WHAT SITE FEATURES ARE YOU MOST PROUD OF?

there's a lot of features i'm pretty proud of, even if some of them are definitely slapped together with a very rudimentary understanding of HTML and CSS. if i had to single something out, i think the font picker on the left-hand bar is the thing i'm proudest of. it's not perfect - i would eventually like to go back in and refine the parameters of what text it grabs a little more cleanly - but it was a very common point of feedback for people that Audiowide is stylish, but a little impractical. i feel good that i was able to find a solution that's quick and dirty and instantly makes it work if you need something a little easier on the eyes.

in a more hypothetical sense, i really like the idea of the microblog, but as you can probably tell, it doesn't see an awful lot of use these days. i think it'd be really useful to have a sort of fire-and-forget sidepiece for assorted jokes and site updates, and i like the labelling system i've devised, but the issue is that it still runs on the same raw HTML editing that the rest of HYPERFIXT is built out of, so it comes with all the high-level web design baggage despite its intentionally smaller scale. i think one of my goals for the next year is finding a better solution for that - it might get replaced with some kind of RSS feed, but the issue is finding a platform that it can pull from in our modern age of Every Platform Is A Garbage Fire.

WILL YOU EVER COVER KAMEN RIDER?

man, one of these days, i wish!
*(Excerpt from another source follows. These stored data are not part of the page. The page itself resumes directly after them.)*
(* ===== verification/FieldTheorems.v ===== *)
(** * Field encryption: properties

    The round trip of [encryptFields] and [decryptFields] for any configuration
    and provider, and what a sealed field is bound to. *)

From Stdlib Require Import Strings.Byte.
From S2P Require Import Prelude.
From S2P Require Import Strconv.
From S2P Require Import Utf8.
From S2P Require Import Json.
From S2P Require Import JsonRoundtrip.
From S2P Require Import Types.
From S2P Require Import Crypto.
From S2P Require Import LocalProvider.
From S2P Require Import Common.
From S2P Require Import Subject.
From S2P Require Import FieldEncryption.

(** ** Objects as maps *)

Lemma objGet_set {A} k k' (v : A) m :
  objGet k (objSet k' v m) = if decide (k = k') then Some v else objGet k m.
Proof.
  induction m as [|[k1 v1] m IH]; cbn.
  { case_bool_decide; by case_decide. }
  destruct (decide (k' = k1)) as [->|Hne].
  - rewrite bool_decide_true by done. cbn. case_bool_decide; by case_decide.
  - rewrite bool_decide_false by done. destruct (String.ltb k' k1); cbn.
    + case_bool_decide as E; [by rewrite decide_True|]. by rewrite decide_False.
    + rewrite IH. case_bool_decide as E; [|done]. subst. by rewrite decide_False.
Qed.

Lemma objGet_elem {A} k (v : A) m : objGet k m = Some v → (k, v) ∈ m.
Proof.
  induction m as [|[k1 v1] m IH]; [done|]. cbn. case_bool_decide as E; [|right; auto].
  intros [= ->]. subst. by left.
Qed.

Lemma objGet_None {A} k (m : list (string * A)) : Forall (keyLess k) m.*1 → objGet k m = None.
Proof.
  induction m as [|[k1 v1] m IH]; [done|]. cbn. intros [Hk Hm]%Forall_cons.
  rewrite bool_decide_false; [auto|]. intros ->. by apply keyLess_irrefl in Hk.
Qed.

(** Sorted entries are determined by what they map. *)
Lemma obj_ext {A} (m1 m2 : list (string * A)) :
  StronglySorted keyLess m1.*1 → StronglySorted keyLess m2.*1 →
  (∀ k, objGet k m1 = objGet k m2) → m1 = m2.
Proof.
  revert m2. induction m1 as [|[k1 v1] m1 IH]; intros [|[k2 v2] m2] H1 H2 Hext; [done|..].
  - specialize (Hext k2). cbn in Hext. by rewrite bool_decide_true in Hext.
  - specialize (Hext k1). cbn in Hext. by rewrite bool_decide_true in Hext.
  - cbn in H1, H2. apply StronglySorted_cons in H1 as [Hk1 H1]. apply StronglySorted_cons in H2 as [Hk2 H2].
    assert (k1 = k2) as ->.
    { destruct (decide (k1 = k2)) as [|Hne]; [done|exfalso].
      destruct (String.ltb k1 k2) eqn:El.
      - specialize (Hext k1). cbn in Hext. rewrite bool_decide_true, bool_decide_false in Hext by done.
        rewrite objGet_None in Hext; [done|]. eapply Forall_impl; [exact Hk2|]. intros x Hx. by transitivity k2.
      - apply keyLess_total in El; [|done]. specialize (Hext k2). cbn in Hext.
        rewrite bool_decide_false, bool_decide_true in Hext by done.
        rewrite objGet_None in Hext; [done|]. eapply Forall_impl; [exact Hk1|]. intros x Hx. by transitivity k1. }
    pose proof (Hext k2) as Hv. cbn in Hv. rewrite !bool_decide_true in Hv by done. injection Hv as ->.
    f_equal. apply IH; [done..|]. intros k. specialize (Hext k). cbn in Hext.
    case_bool_decide as E; [|done]. subst. by rewrite !objGet_None.
Qed.

Lemma objSet_id {A} k (v : A) m : StronglySorted keyLess m.*1 → objGet k m = Some v → objSet k v m = m.
Proof.
  intros Hs Hk. apply obj_ext; [by apply objSet_sorted|done|]. intros k'. rewrite objGet_set. by case_decide; subst.
Qed.

Lemma objSet_set {A} k (v w : A) m : StronglySorted keyLess m.*1 → objSet k v (objSet k w m) = objSet k v m.
Proof.
  intros Hs. apply obj_ext; [by repeat apply objSet_sorted..|]. intros k'. rewrite !objGet_set. by case_decide.
Qed.

Lemma objSet_comm {A} k k' (v w : A) m :
  k ≠ k' → StronglySorted keyLess m.*1 → objSet k v (objSet k' w m) = objSet k' w (objSet k v m).
Proof.
  intros Hne Hs. apply obj_ext; [by repeat apply objSet_sorted..|]. intros x. rewrite !objGet_set.
  repeat case_decide; congruence.
Qed.

(** Well formed at some depth. *)
Definition canon (v : json) : Prop := ∃ d, wf d v.

Lemma canon_sorted m : canon (JObject m) → StronglySorted keyLess m.*1.
Proof. intros [d Hd]. by inversion Hd. Qed.

Lemma wf_get d m k v : wf d (JObject m) → objGet k m = Some v → wf (d + 1) v ∧ utf8 k.
Proof.
  intros Hw Hk%objGet_elem. inversion Hw as [| | | | |? ? _ _ Hu Hm]; subst. rewrite Forall_forall in Hu. rewrite Forall_forall in Hm.
  split; [by apply (Hm (k, v))|]. apply Hu. by apply (list_elem_of_fmap_2 fst) in Hk.
Qed.

Lemma canon_get m k v : canon (JObject m) → objGet k m = Some v → canon v ∧ utf8 k.
Proof. intros [d Hd] Hk. destruct (wf_get _ _ _ _ Hd Hk) as [? ?]. split; [by eexists|done]. Qed.

Lemma wf_set d m k v : wf d (JObject m) → wf (d + 1) v → utf8 k → wf d (JObject (objSet k v m)).
Proof.
  intros Hw Hv Hk. inversion Hw as [| | | | |? ? Hd Hs Hu Hm]; subst. constructor; [done|by apply objSet_sorted| |].
  - apply Forall_forall. rewrite Forall_forall in Hu. intros x [->|Hx]%objSet_keys; auto.
  - by apply (objSet_values (wf (d + 1))).
Qed.

Lemma canon_set m k v : canon (JObject m) → canon v → utf8 k → canon (JObject (objSet k v m)).
Proof.
  intros [d1 H1] [d2 H2] Hk. exists (Z.min d1 (d2 - 1)).
  apply wf_set; [eapply wf_le; [done|lia]|eapply wf_le; [done|lia]|done].
Qed.

(** ** Updates of one path *)

Fixpoint getAt (segs : list string) (m : object) : option json :=
  match segs with
  | [] => None
  | [leaf] => objGet leaf m
  | seg :: rest => match objGet seg m with Some (JObject child) => getAt rest child | _ => None end
  end.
Kamen Rider is a weird one for me in that i care a lot about the aesthetics of it, but my extent of watching it is like... a bootleg Decade DVD i got in 2012? that time they uploaded Reiwa The First Generation to YouTube? i mean, obviously i've seen Shin Kamen Rider, but that's kind of off doing its own thing.

i do think i briefly considered covering Black Sun at one point, given it got an actual subtitled release that's not hard to find, but i haven't really broached the world of gritty dramas like that when it comes to my writing - i don't know that i can convey the emotional intricacies of finding out that Kamen Rider's doing a bunch of ketamine. a lot of the more traditional series sound very enticing to me, but i'm not well-versed in the particular hoops you have to jump through to find them out there on the internet and i'm always a little worried deep down that i'll see through the facade and realize i'm watching a Japanese toy commercial from over a decade ago if i put on OOO or something. in all honesty, though, Kamen Rider is one of those things that is constantly looming just out of the corner of this site's eye, and the dam could break any moment.

DO YOU HAVE ANY INTEREST IN DOING A FOLLOW-UP TO THE HALO ESSAY AFTER WHAT'S HAPPENED WITH MICROSOFT LATELY?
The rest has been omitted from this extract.